Almost every couple married a few years has experienced some boredom, some burnout. Some are on their way to an emotional and, maybe then, a legal divorce.
If your marriage feels stale, take heed. And take heart. An occasional bout of the blahs is often a problem even in a successful, healthy marriage. But how you deal with encroaching dullness may be crucial to the vitality and survival of a relationship.So what steps can you take? Admit to the problem, explore alternatives and solutions, and do something. Dealing with the problem may result in a renewal or deepening of the relationship, or may become a door to a new beginning.
Here are strategies that may help:
*Surprise your partner. Cultivate a touch of the unexpected in your relationship. A little abandon and a sense of humor can go a long way toward shaking up a stale routine.
*Stretch yourself. Clear a space in your schedule to develop parts of you that you've locked away. Take a class, adopt a new hobby, exercise, or enter a competition of some sort - something to enhance yourself and perhaps even enrich the relationship.
*Review your sex life. After the first few years in a marriage, a sex life often settles into a routine bordering on boredom. When there is routinely physical contact with no emotional expression, the act of love can become the denial rather than the expression of intimacy.

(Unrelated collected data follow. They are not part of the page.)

Lemma triggerShockwave_shockwaveIdCounter x y k w :
  shockwaveIdCounter (triggerShockwave x y k w) =
  if burningEnabled config then S (shockwaveIdCounter w)
  else shockwaveIdCounter w.
Proof.
  unfold triggerShockwave.
  destruct (burningEnabled config); cbn; [|reflexivity].
  now rewrite playSound_shockwaveIdCounter.
Qed.

Lemma same_but_burning_refl w : same_but_burning w w.
Proof. unfold same_but_burning; repeat split. Qed.

Lemma same_but_burning_trans w1 w2 w3 :
  same_but_burning w1 w2 -> same_but_burning w2 w3 -> same_but_burning w1 w3.
Proof. unfold same_but_burning; intuition congruence. Qed.

Lemma playSound_burning t w : same_but_burning w (playSound t w).
Proof.
  pose proof (playSound_same t w) as H.
  unfold same_but_sounds in H; unfold same_but_burning; tauto.
Qed.

Lemma triggerShockwave_burning x y k w :
  same_but_burning w (triggerShockwave x y k w).
Proof.
  unfold triggerShockwave.
  destruct (burningEnabled config); cbn; [|apply same_but_burning_refl].
  eapply same_but_burning_trans; [|apply playSound_burning].
  unfold same_but_burning; cbn; repeat split.
Qed.

(** ** The pulse sweep *)

Lemma same_but_kills_refl w : same_but_kills w w.
Proof. unfold same_but_kills; repeat split. Qed.

Lemma same_but_kills_trans w1 w2 w3 :
  same_but_kills w1 w2 -> same_but_kills w2 w3 -> same_but_kills w1 w3.
Proof. unfold same_but_kills; intuition congruence. Qed.

Lemma burning_kills w w' : same_but_burning w w' -> same_but_kills w w'.
Proof.
  unfold same_but_burning, same_but_kills.
  intros (?&?&?&?&?&Hp&?&?&?&?&?); rewrite Hp; repeat split; assumption.
Qed.

Lemma killBurst_length n ex ey sup g :
  length (killBurst n ex ey sup g) = n.
Proof. revert g; induction n; intros; cbn; [reflexivity|now rewrite IHn]. Qed.

Lemma jumpBurst_length n px py ux uy sup g :
  length (jumpBurst n px py ux uy sup g) = n.
Proof. revert g; induction n; intros; cbn; [reflexivity|now rewrite IHn]. Qed.

Lemma pulseKill_frame px py sup e g w :
  same_but_kills w (pulseKill px py sup e g w).
Proof.
  unfold pulseKill; cbv zeta.
  set (w1 := set_player _ w).
  assert (H1 : same_but_kills w w1)
    by (unfold same_but_kills; cbn; repeat split).
  pose proof (burning_kills _ _ (triggerShockwave_burning px py 1.0 w1)) as H2.
  pose proof (burning_kills _ _
                (playSound_burning snd_kill (triggerShockwave px py 1.0 w1)))
    as H3.
  refine (same_but_kills_trans _ _ _ H1 (same_but_kills_trans _ _ _ H2
            (same_but_kills_trans _ _ _ H3 _))).
  unfold same_but_kills; cbn; repeat split.
Qed.

Lemma pulseKill_fuel px py sup e g w :
  pl_fuel (player (pulseKill px py sup e g w)) = pl_maxFuel (player w).
Proof.
  unfold pulseKill; cbv zeta; cbn [player set_particles].
  rewrite playSound_player.
  match goal with |- context [triggerShockwave ?x ?y ?k ?w1] =>
    destruct (triggerShockwave_burning x y k w1) as (_&_&_&_&_&Hp&_) end.
  now rewrite Hp.
Qed.

Lemma pulseKill_particles px py sup e g w :
  particles (pulseKill px py sup e g w) =
  particles w ++
  killBurst (if sup then 20%nat else 12%nat) (en_x e) (en_y e) sup g.
Proof.
  unfold pulseKill; cbv zeta; cbn [particles set_particles].
  rewrite playSound_particles.
  match goal with |- context [triggerShockwave ?x ?y ?k ?w1] =>
    destruct (triggerShockwave_burning x y k w1) as (_&_&_&_&_&_&_&Hp&_) end.
  now rewrite Hp.
Qed.

Lemma pulseSweep_enemies px py pw sup es g w :
  fst (fst (pulseSweep px py pw sup es g w)) =
  map (markHit (pulseHits px py pw sup)) es.
Proof.
  revert g w; induction es as [|e rest IH]; intros; [reflexivity|].
  cbn [pulseSweep map]; unfold markHit at 1.
  destruct (pulseHits px py pw sup e); cbv zeta.
  - match goal with |- context [pulseSweep _ _ _ _ rest ?g' ?w'] =>
      specialize (IH g' w'); destruct (pulseSweep px py pw sup rest g' w')
        as [[r g2] w2] end.
    cbn in *; now rewrite IH.
  - specialize (IH g w); destruct (pulseSweep px py pw sup rest g w)
      as [[r g2] w2].
    cbn in *; now rewrite IH.
Qed.

Lemma pulseSweep_frame px py pw sup es g w :
  same_but_kills w (snd (pulseSweep px py pw sup es g w)).
Proof.
  revert g w; induction es as [|e rest IH]; intros;
    [apply same_but_kills_refl|].
  cbn [pulseSweep].
  destruct (pulseHits px py pw sup e); cbv zeta.
  - match goal with |- context [pulseSweep _ _ _ _ rest ?g' ?w'] =>
      specialize (IH g' w'); destruct (pulseSweep px py pw sup rest g' w')
        as [[r g2] w2]; cbn [snd] in * end.
    exact (same_but_kills_trans _ _ _ (pulseKill_frame px py sup e g w) IH).
  - specialize (IH g w); destruct (pulseSweep px py pw sup rest g w)
      as [[r g2] w2]; exact IH.
Qed.
(** [Uninstall] runs the uninstall action at most three times, and only when
    [Exists] found the release.  When [Exists] did not find it, [Uninstall]
    returns [nil] and leaves exactly the events of [Exists]: uninstalling a
    release that is gone is no error. *)
Theorem Uninstall_absent (r : release) (w : World) :
  exists evs,
    snd (Uninstall o r w) = w ++ evs /\
    count isUninstallRun evs <= 3 /\
    (1 <= count isUninstallRun evs -> fst (Exists o r w) = Ok true) /\
    (fst (Exists o r w) = Ok false ->
     Uninstall o r w = (None, snd (Exists o r w)) /\
     count isUninstallRun evs = 0).
Proof.
  unfold Uninstall.
  destruct (Exists_run r w) as (kh & Hkh & Hh).
  destruct (Exists o r w) as [[[|]|err] w1] eqn:E; simpl in Hh; subst w1; simpl.
  - destruct (retry_call (fun w => uninstallAnswer o w (name r))
                (UninstallRun (name r))
                (w ++ PingWait :: replicate kh (HistoryRun (name r))))
      as (k & Hk & Hr).
    rewrite Hr.
    exists ((PingWait :: replicate kh (HistoryRun (name r)))
            ++ replicate k (UninstallRun (name r))).
    split.
    { destruct (uninstallAnswer o _ (name r)); simpl; now rewrite <- app_assoc. }
    change (PingWait :: replicate kh (HistoryRun (name r)))
      with ([PingWait] ++ replicate kh (HistoryRun (name r))).
    rewrite !count_app, !count_replicate. simpl.
    repeat split; try lia; discriminate.
  - exists (PingWait :: replicate kh (HistoryRun (name r))).
    split; [reflexivity|].
    change (PingWait :: replicate kh (HistoryRun (name r)))
      with ([PingWait] ++ replicate kh (HistoryRun (name r))).
    rewrite !count_app, !count_replicate. simpl.
    repeat split; try lia.
  - exists (PingWait :: replicate kh (HistoryRun (name r))).
    split; [reflexivity|].
    change (PingWait :: replicate kh (HistoryRun (name r)))
      with ([PingWait] ++ replicate kh (HistoryRun (name r))).
    rewrite !count_app, !count_replicate. simpl.
    repeat split; try lia; discriminate.
Qed.

End helm_facts.

(** ** Containers: the calls of each operation *)

Section container_calls.

Import types container container_outcome.

Variable dockerNew : option docker_config.Config -> result runtime.Runtime.

Lemma New_Ok (c : Container) (nc : container.container) :
  New dockerNew c = Ok nc ->
  exists r,
    dockerNew (Docker (Runtime c)) = Ok r /\
    Container_Validate c = None /\
    nc = {| container_base :=
              {| config := Config c;
                 runtime := Some r;
                 runtimeConfig := Docker (Runtime c) |};
            container_status := Status c |}.
Proof.
  pose proof (New_cases dockerNew c) as HN.
  destruct (Container_Validate c) as [e|]; [rewrite HN; discriminate|].
  destruct (dockerNew (Docker (Runtime c))) as [r|e]; rewrite HN; [|discriminate].
  intros [= <-]. eauto.
Qed.

Lemma ToInstance_Ok_config (c : Container) (ci : containerInstance) :
  Container_ToInstance dockerNew c = Ok ci ->
  exists r s,
    dockerNew (Docker (Runtime c)) = Ok r /\ Container_Validate c = None /\
    Status c = Some s /\ ContainerStatus.ID s <> EmptyString /\
    ci = {| instance_base :=
              {| config := Config c;
                 runtime := Some r;
                 runtimeConfig := Docker (Runtime c) |};
            instance_status := s |}.
Proof.
  unfold Container_ToInstance.
  destruct (New dockerNew c) as [nc|e] eqn:EN; [|discriminate].
  apply New_Ok in EN as (r & Hd & Hv & ->).
  unfold container_FromStatus. simpl.
  destruct (Status c) as [s|]; [|discriminate].
  destruct (String.eqb_spec (ContainerStatus.ID s) EmptyString) as [|Hid];
    [discriminate|].
  intros [= <-]. exists r, s. auto.
Qed.

Lemma updateStatus_run (ci : containerInstance) (r : runtime.Runtime)
    (c : Container) (w : World) :
  runtime (instance_base ci) = Some r ->
  config (instance_base ci) = Config c ->
  containerInstance_updateStatus ci c w
  = (Return (refreshed r c (instanceID ci) w),
     w ++ [runtime.CallStatus (instanceID ci)]).
Proof.
  intros Hr Hc.
  unfold containerInstance_updateStatus, containerInstance_Status, viaRuntime,
    bind, invoke, ret, refreshed, withStatus.
  rewrite Hr, Hc. now destruct (runtime.Status r w (instanceID ci)).
Qed.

Being vulnerable and honestly discussing the status of your sex life may be difficult but absolutely essential to restoring vitality in the relationship. Though variety in the sexual relationship may be important, more vital to many couples is finding ways to restore or develop a feeling of being close and cherished.

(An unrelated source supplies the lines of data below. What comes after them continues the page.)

(** X5.  The [cuechange] path and the time-based path agree: when the
    track's active cues are the cues of its list that cover the current
    time, in list order, [updateSubtitle] and [updateSubtitleByTime] leave
    the same object. *)
Theorem updateSubtitle_agrees
  (this : AudioPlayer) (tr : TextTrack) (c : Cue) (cs : list Cue) :
  track this = Some tr ->
  cues tr = Some (c :: cs) ->
  activeCues tr = Some (filter (covers (currentTime (player this))) (c :: cs)) ->
  updateSubtitle this = updateSubtitleByTime this.
Proof.
  intros Htr Hcues Hactive.
  unfold updateSubtitle, updateSubtitleByTime, findCurrentCue, nativeCues.
  rewrite Htr, Hcues, Hactive. cbn [List.length Nat.ltb Nat.leb].
  rewrite scanCues_filter.
  now destruct (filter (covers (currentTime (player this))) (c :: cs)).
Qed.

Lemma updateSubtitle_agrees_witness :
  updateSubtitle
    (mkAudioPlayer (mkPlayer 6%float false) Samples.showing
       (Some (mkTextTrack (Some Samples.gapTrack)
                (Some [mkCue 5%float 8%float (lit "two")]))) [])
  = updateSubtitleByTime
      (mkAudioPlayer (mkPlayer 6%float false) Samples.showing
         (Some (mkTextTrack (Some Samples.gapTrack)
                  (Some [mkCue 5%float 8%float (lit "two")]))) []).
Proof.
  exact (updateSubtitle_agrees
           (mkAudioPlayer (mkPlayer 6%float false) Samples.showing
              (Some (mkTextTrack (Some Samples.gapTrack)
                       (Some [mkCue 5%float 8%float (lit "two")]))) [])
           _ _ _ eq_refl eq_refl eq_refl).
Defined.

(** X6.  The [play] listener raises a TypeError exactly when playback
    starts before second 1 and the track is still [null] or has no active
    cue list; from second 1 on it never reads the track and returns the
    object as it is.  When it returns, it has written the loading message
    exactly if the position is before second 1 and no cue is active, and it
    never touches the class list. *)
Theorem playListener_outcomes (this : AudioPlayer) :
  let early := (currentTime (player this) <? 1)%float in
  let active_list :=
    match track this with
    | Some t => activeCues t
    | None => None
    end in
  (playListener this = TypeError <-> early = true /\ active_list = None)
  /\ playListener this <> OutOfFuel
  /\ (forall this',
         playListener this = Ok this' ->
         this' = (if early && match active_list with
                              | Some [] => true
                              | _ => false
                              end
                  then publish loadingMessage this else this)
         /\ classList (subtitleDisplay this') = classList (subtitleDisplay this)).
Proof.
  cbv zeta. unfold playListener.
  destruct (currentTime (player this) <? 1)%float.
  - destruct (track this) as [t|]; cbn [receiver bind].
    + destruct (activeCues t) as [[|c cs]|]; cbn [receiver bind List.length Nat.eqb].
      * split; [split; [discriminate|intros [_ H]; discriminate H]|].
        split; [discriminate|]. intros this' [= <-]. now split.
      * split; [split; [discriminate|intros [_ H]; discriminate H]|].
        split; [discriminate|]. intros this' [= <-]. now split.
      * split; [split; [now split|reflexivity]|].
        split; [discriminate|]. discriminate.
    + split; [split; [now split|reflexivity]|].
      split; [discriminate|]. discriminate.
  - split; [split; [discriminate|intros [H _]; discriminate H]|].
    split; [discriminate|]. intros this' [= <-]. now split.
Qed.

Lemma playListener_outcomes_witness :
  playListener Samples.fresh = TypeError
  /\ playListener (Samples.nativeAt 0%float false Samples.gapTrack []) = TypeError
  /\ playListener (Samples.manualAt 12.5%float false)
     = Ok (Samples.manualAt 12.5%float false).
Proof.
  split; [|split].
  - apply (proj1 (playListener_outcomes Samples.fresh)). now split.
  - apply (proj1 (playListener_outcomes
                    (Samples.nativeAt 0%float false Samples.gapTrack []))).
    now split.
  - reflexivity.
Defined.

(* ================================================================== *)
(** * Lines of a text *)

Section SingleSeparator.

Variable c : N.

Lemma splitScan_single_app (a b cur : jsstring) :
  splitScan [c] (a ++ c :: b) cur 0
  = splitScan [c] a cur 0 ++ splitScan [c] b [] 0.
Proof.
  revert cur; induction a as [|x a IH]; intros cur.
  - cbn [app splitScan isPrefix List.length Nat.sub]. now rewrite N.eqb_refl.
  - rewrite <- app_comm_cons. cbn [splitScan isPrefix List.length Nat.sub].
    destruct (N.eqb c x); cbn [andb]; rewrite IH; reflexivity.
Qed.

Lemma split_single_app (a b : jsstring) :
  split [c] (a ++ c :: b) = split [c] a ++ split [c] b.
Proof. apply splitScan_single_app. Qed.

Lemma splitScan_single_clean (s cur : jsstring) :
  ~ In c cur -> Forall (fun p => ~ In c p) (splitScan [c] s cur 0).
Proof.
  revert cur; induction s as [|x s IH]; intros cur Hcur.
  - constructor; [|constructor]. now rewrite <- in_rev.
  - cbn [splitScan isPrefix List.length Nat.sub].
    destruct (N.eqb_spec c x) as [<-|Hx]; cbn [andb].
    + constructor; [now rewrite <- in_rev|]. apply IH. intros [].
    + apply IH. intros [E|Hin]; [congruence|contradiction].
Qed.

Lemma split_single_clean (s : jsstring) :
  Forall (fun p => ~ In c p) (split [c] s).
Proof. apply splitScan_single_clean. intros []. Qed.

Variable sub : jsstring.
Hypothesis sub_clean : ~ In c sub.

Lemma isPrefix_app_sep (a b : jsstring) :
  isPrefix sub (a ++ c :: b) = isPrefix sub a.
Proof.
  clear - sub_clean. revert a; induction sub as [|y sub' IH]; intros a;
    [reflexivity|].
  assert (Hy : N.eqb y c = false).
  { apply N.eqb_neq. intros ->. apply sub_clean. now left. }
  destruct a as [|d a]; cbn [app isPrefix].
  - now rewrite Hy.
  - rewrite IH; [reflexivity|]. intros Hin. apply sub_clean. now right.
Qed.

Lemma includes_app_sep (a b : jsstring) :
  includes sub (a ++ c :: b) = includes sub a || includes sub b.
Proof.
  induction a as [|x a IH].
  - pose proof (isPrefix_app_sep [] b) as E. cbn [app] in E |- *.
    cbn [includes]. rewrite E. now destruct (isPrefix sub []).
  - rewrite <- app_comm_cons. cbn [includes].
    rewrite IH, app_comm_cons, (isPrefix_app_sep (x :: a) b).
    now rewrite orb_assoc.
Qed.

Lemma existsb_includes_splitScan (s cur : jsstring) :
  existsb (includes sub) (splitScan [c] s cur 0) = includes sub (rev cur ++ s).
Proof.
  revert cur; induction s as [|x s IH]; intros cur.
  - cbn [splitScan existsb]. now rewrite orb_false_r, app_nil_r.
  - cbn [splitScan isPrefix List.length Nat.sub].
    destruct (N.eqb_spec c x) as [<-|Hx]; cbn [andb].
    + cbn [existsb]. rewrite IH, includes_app_sep. reflexivity.
    + rewrite IH. cbn [rev]. now rewrite <- app_assoc.
Qed.

Lemma existsb_includes_split (s : jsstring) :
  existsb (includes sub) (split [c] s) = includes sub s.
Proof. apply (existsb_includes_splitScan s []). Qed.

End SingleSeparator.

Lemma arrow_no_newline : ~ In 10%N arrow.
Proof.
  intros H. vm_compute in H.
  repeat (destruct H as [H|H]; [discriminate H|]). exact H.
Qed.

Lemma timing_in_lines (vttText : jsstring) :
  existsb Spec.isTimingLine (split newline vttText) = includes arrow vttText.
Proof. apply (existsb_includes_split 10 arrow arrow_no_newline). Qed.

(* ================================================================== *)
(** * The cues of a list of lines *)

Lemma cuesOf_skipToTiming (ls : list jsstring) :
  Spec.cuesOf None (Spec.skipToTiming ls) = Spec.cuesOf None ls.
Proof.
  induction ls as [|l ls IH]; [reflexivity|].
  cbn [Spec.skipToTiming Spec.cuesOf].
  destruct (Spec.isTimingLine l) eqn:Ht; [|exact IH].
  cbn [Spec.cuesOf]. now rewrite Ht.
Qed.

Lemma parse_lines (vttText : jsstring) :
  Spec.parse vttText = Spec.cuesOf None (split newline vttText).
Proof. apply cuesOf_skipToTiming. Qed.

Lemma cuesOf_no_timing (ls : list jsstring) :
  existsb Spec.isTimingLine ls = false -> Spec.cuesOf None ls = [].
Proof.
  induction ls as [|l ls IH]; [reflexivity|].
  cbn [existsb Spec.cuesOf]. intros H. apply orb_false_elim in H as [Hl Hls].
  rewrite Hl. now apply IH.
Qed.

*Add more nondemand, nonsexual intimacy to the relationship. An "I love you," a simple touch, kiss or smile, given more often, can deepen closeness in the relationship.
*Let your partner know that he or she marches at the head of your parade. Send clear, frequent, unambiguous signals confirming the fact that your partner's welfare comes first, ahead of all other happinesses and welfares. Say "You're No. 1" through unexpected notes of endearment, compliments in public, casual caresses, thoughtful acts, or gifts of your time.
*Lend your strength to your partner. Even the strongest of people need someone at times. Life is full of stressful and often painful moments. Be there with open arms and a gentle word when your partner is hurt or discouraged.
*Tell your partner what you like. You may think your partner knows you love back rubs, hugs when you come home, or small but unexpected presents, but don't make those assumptions. The only way you will ever learn what each of you thinks of as a loving act is by expressing it.
*Share trivialities. Marriages are made up of routine little things. Sharing many of these "nuts and bolts of living" can bring you closer together.
*Cultivate intimate behavior. Intimacy does not have to involve grand passion or 3-D sex. Intimacy is also built into slighter actions: reading aloud, sharing a warm thought about your partner, speaking with tenderness, listening intently, or relating with playfulness or a bit of silliness.
*Make time for the relationship. Don't wait until the checkbook is balanced, the kids are well-behaved, or the new addition to the house is finished. A relationship is a growing, living entity that will either flourish with care or expire slowly from malnutrition - it will not remain the same for any length of time.
Think about it - most people would agree there is nothing as important as a loving relationship. Give your relationship the priority it deserves.
*Treat your partner with ultimate respect. Curtness, threats, name-calling, screaming or yelling, or other abrasive responses poison a relationship. Intimacy cannot co-exist with chronic anger or routine negative responses. When you want changes, appeal to your partner with softness and warmth instead of demands and complaints.
*Take regular "temperature readings." Set aside regular time each week just to talk. Tell each other what you've felt good about this week and take turns sharing what you've been doing and thinking. Talk about what you'd like changed in the relationship as long as you can suggest several options to solve the problem. Finally, share your hopes, wishes and dreams.
*Don't let small things loom large. If you get irritated because your partner leaves the toothpaste uncapped, lets the dishes pile up, or is chronically late, think about changing yourself instead of the other person.
Ask for what you want, if you'd like, but if you don't get it, then let the issue go. It is usually an accumulation of small irritants, rather than large problems, that erode a marriage.
*Let your marriage breathe. As the poet Kahlil Gibran advised, "Let there be spaces in your togetherness." Don't practice togetherness at the expense of individuality. Encourage your partner to be first a person, secondly a mate. The best marriages consist of two whole people who are interacting - not two "half-people" who constantly depend on each other for all their emotional supplies.